→ Exercise input
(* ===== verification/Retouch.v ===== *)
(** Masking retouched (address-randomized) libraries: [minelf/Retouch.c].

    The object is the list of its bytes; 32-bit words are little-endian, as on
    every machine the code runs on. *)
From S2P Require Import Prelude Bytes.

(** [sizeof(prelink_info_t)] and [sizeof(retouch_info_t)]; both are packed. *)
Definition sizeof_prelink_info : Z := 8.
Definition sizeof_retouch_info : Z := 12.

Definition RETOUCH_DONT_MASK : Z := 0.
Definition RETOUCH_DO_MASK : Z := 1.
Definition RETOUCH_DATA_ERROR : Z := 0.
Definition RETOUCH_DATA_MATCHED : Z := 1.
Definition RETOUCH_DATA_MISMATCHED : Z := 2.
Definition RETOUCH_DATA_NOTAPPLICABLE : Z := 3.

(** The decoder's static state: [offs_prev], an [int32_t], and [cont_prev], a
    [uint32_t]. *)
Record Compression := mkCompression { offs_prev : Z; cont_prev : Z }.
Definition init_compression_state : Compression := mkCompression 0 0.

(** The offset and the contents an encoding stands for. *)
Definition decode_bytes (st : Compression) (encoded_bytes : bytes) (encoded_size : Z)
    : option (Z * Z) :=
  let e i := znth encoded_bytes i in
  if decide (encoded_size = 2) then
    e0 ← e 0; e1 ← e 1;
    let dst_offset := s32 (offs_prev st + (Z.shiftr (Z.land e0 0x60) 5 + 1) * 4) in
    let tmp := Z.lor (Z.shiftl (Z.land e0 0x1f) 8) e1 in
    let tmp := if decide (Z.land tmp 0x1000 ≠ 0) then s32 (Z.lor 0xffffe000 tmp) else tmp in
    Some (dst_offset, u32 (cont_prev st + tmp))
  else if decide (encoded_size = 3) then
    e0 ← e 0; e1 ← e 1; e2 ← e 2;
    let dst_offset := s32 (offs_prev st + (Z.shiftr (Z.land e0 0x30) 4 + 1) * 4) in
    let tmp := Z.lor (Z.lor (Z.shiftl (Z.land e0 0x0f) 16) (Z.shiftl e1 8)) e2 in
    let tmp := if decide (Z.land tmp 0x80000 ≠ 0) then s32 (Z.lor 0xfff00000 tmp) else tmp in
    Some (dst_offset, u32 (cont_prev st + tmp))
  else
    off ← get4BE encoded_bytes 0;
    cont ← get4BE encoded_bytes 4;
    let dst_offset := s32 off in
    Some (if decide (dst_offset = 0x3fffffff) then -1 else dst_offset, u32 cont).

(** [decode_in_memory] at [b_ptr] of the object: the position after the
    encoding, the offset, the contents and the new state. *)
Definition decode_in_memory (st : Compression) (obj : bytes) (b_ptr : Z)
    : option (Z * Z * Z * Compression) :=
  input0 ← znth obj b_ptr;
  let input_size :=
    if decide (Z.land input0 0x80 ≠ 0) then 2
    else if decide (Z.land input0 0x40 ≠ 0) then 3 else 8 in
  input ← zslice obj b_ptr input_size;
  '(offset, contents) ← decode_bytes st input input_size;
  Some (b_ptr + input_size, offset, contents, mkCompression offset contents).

→ Task brief
Only a number is expected: the count of lines in the data that contain the word "encoding".

→ Answer area
2